### To do
What lines in the records below include the word "does"? Return each one.

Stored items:
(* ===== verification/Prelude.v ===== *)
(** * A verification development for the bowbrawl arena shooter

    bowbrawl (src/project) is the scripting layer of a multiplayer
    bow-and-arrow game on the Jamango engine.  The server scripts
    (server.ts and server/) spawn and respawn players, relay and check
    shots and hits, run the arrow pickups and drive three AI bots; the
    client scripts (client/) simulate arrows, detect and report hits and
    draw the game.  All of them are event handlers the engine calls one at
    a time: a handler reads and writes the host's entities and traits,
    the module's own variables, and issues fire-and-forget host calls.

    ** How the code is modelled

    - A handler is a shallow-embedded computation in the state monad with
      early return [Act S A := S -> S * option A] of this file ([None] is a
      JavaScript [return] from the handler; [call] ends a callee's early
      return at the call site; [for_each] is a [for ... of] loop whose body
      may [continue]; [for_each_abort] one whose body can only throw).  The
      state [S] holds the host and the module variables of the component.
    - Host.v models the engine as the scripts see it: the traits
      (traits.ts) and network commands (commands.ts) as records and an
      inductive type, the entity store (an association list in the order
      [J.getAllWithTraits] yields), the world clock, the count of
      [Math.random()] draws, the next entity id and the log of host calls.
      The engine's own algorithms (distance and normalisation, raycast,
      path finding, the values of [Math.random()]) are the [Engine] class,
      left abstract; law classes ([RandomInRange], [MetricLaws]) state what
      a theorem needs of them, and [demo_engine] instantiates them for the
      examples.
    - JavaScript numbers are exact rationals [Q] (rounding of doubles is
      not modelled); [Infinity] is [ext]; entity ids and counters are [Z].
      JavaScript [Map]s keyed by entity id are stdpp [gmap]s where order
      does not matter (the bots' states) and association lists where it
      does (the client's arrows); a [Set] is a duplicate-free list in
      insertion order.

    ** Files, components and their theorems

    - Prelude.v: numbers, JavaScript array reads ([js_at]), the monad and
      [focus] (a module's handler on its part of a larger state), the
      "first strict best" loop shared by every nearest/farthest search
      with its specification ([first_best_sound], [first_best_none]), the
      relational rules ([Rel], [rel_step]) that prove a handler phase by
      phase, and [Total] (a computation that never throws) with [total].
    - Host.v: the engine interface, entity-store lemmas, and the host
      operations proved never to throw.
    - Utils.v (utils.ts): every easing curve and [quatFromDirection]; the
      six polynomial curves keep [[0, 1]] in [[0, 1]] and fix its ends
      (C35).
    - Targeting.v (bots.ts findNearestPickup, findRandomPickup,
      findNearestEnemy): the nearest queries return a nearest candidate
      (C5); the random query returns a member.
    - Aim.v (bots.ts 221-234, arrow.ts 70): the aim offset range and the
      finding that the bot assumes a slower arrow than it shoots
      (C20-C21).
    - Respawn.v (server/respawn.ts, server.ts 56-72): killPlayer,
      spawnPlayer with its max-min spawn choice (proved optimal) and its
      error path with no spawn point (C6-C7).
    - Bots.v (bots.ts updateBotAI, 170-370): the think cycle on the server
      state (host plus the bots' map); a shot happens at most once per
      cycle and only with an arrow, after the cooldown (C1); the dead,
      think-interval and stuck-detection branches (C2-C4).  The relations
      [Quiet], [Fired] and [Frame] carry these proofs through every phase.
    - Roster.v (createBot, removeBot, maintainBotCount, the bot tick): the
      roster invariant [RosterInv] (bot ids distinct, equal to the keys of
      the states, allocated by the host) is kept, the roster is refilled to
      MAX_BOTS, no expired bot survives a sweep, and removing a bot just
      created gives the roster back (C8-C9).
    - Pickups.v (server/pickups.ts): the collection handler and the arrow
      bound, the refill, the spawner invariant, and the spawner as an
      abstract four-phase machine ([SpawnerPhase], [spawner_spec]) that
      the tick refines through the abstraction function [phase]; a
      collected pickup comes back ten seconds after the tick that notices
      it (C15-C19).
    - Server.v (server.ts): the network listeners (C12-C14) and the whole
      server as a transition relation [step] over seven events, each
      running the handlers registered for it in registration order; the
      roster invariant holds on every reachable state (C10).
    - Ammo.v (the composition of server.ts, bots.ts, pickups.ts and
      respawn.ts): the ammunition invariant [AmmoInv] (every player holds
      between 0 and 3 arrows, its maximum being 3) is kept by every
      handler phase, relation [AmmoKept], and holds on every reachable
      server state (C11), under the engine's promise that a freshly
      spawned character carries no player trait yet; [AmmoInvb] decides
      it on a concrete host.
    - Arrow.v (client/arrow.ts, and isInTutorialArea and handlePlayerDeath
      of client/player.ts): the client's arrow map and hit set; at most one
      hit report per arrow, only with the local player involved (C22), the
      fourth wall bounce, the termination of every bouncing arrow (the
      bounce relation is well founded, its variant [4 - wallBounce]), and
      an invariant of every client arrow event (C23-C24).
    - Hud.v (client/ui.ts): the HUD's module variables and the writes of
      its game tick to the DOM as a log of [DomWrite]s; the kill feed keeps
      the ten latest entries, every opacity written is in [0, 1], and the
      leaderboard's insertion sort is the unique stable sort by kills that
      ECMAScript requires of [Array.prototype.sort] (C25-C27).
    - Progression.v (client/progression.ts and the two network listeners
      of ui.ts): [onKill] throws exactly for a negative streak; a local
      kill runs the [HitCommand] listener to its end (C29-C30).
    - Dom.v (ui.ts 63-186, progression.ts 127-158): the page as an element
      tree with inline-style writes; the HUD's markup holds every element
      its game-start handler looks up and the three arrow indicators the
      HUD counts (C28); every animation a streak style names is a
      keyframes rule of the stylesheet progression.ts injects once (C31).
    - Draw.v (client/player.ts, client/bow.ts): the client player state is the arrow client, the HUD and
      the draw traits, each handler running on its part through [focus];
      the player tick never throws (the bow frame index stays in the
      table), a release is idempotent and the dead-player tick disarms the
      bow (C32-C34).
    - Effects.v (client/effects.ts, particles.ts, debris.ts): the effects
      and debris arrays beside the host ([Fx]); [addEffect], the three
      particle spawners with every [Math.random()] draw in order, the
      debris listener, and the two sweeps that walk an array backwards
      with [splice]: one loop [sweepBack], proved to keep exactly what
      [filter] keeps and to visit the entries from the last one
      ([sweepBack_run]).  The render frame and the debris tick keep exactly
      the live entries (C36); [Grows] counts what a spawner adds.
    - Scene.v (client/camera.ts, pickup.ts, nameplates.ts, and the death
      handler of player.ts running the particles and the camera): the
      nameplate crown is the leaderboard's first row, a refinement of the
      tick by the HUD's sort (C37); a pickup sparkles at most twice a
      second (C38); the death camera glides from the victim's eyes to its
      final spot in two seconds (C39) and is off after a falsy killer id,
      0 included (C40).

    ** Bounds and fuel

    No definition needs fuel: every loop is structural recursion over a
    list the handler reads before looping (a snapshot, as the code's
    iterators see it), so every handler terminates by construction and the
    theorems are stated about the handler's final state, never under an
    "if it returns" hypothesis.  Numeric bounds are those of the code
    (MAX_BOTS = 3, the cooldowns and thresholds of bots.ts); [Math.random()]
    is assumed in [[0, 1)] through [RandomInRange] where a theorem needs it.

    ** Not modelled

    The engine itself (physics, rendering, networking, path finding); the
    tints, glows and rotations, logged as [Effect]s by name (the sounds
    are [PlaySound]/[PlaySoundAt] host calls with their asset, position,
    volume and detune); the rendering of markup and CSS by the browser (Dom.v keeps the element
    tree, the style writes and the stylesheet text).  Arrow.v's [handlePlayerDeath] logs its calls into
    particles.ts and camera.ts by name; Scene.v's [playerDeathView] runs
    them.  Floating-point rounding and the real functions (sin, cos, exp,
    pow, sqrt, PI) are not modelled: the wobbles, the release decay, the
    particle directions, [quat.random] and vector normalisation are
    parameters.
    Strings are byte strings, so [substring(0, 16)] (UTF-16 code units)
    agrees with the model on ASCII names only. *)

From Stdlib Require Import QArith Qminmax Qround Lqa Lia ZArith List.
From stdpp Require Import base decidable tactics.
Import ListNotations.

...

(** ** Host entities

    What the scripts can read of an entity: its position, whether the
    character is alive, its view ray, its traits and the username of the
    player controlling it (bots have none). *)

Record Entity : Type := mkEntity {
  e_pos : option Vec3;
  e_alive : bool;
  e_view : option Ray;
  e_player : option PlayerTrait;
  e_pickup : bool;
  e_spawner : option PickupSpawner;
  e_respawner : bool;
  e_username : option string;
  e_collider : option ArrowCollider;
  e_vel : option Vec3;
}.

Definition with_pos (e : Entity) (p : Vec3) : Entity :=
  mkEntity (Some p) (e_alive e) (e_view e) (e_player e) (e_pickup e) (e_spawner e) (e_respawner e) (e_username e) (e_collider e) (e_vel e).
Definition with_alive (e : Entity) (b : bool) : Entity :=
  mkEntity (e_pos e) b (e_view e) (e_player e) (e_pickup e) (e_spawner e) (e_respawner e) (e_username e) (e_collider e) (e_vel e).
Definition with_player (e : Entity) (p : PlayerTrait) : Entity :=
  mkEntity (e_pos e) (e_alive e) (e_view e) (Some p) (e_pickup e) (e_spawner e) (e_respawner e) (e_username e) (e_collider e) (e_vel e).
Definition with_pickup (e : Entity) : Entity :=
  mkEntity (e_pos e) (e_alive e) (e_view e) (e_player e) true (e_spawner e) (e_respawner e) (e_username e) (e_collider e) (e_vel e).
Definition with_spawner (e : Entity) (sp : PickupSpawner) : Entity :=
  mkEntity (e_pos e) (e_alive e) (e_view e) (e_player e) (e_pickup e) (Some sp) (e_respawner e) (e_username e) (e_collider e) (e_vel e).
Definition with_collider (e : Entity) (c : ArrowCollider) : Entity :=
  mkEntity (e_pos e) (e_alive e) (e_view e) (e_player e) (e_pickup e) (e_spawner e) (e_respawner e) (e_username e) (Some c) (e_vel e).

### Solution below
      does not matter (the bots' states) and association lists where it
      does (the client's arrows); a [Set] is a duplicate-free list in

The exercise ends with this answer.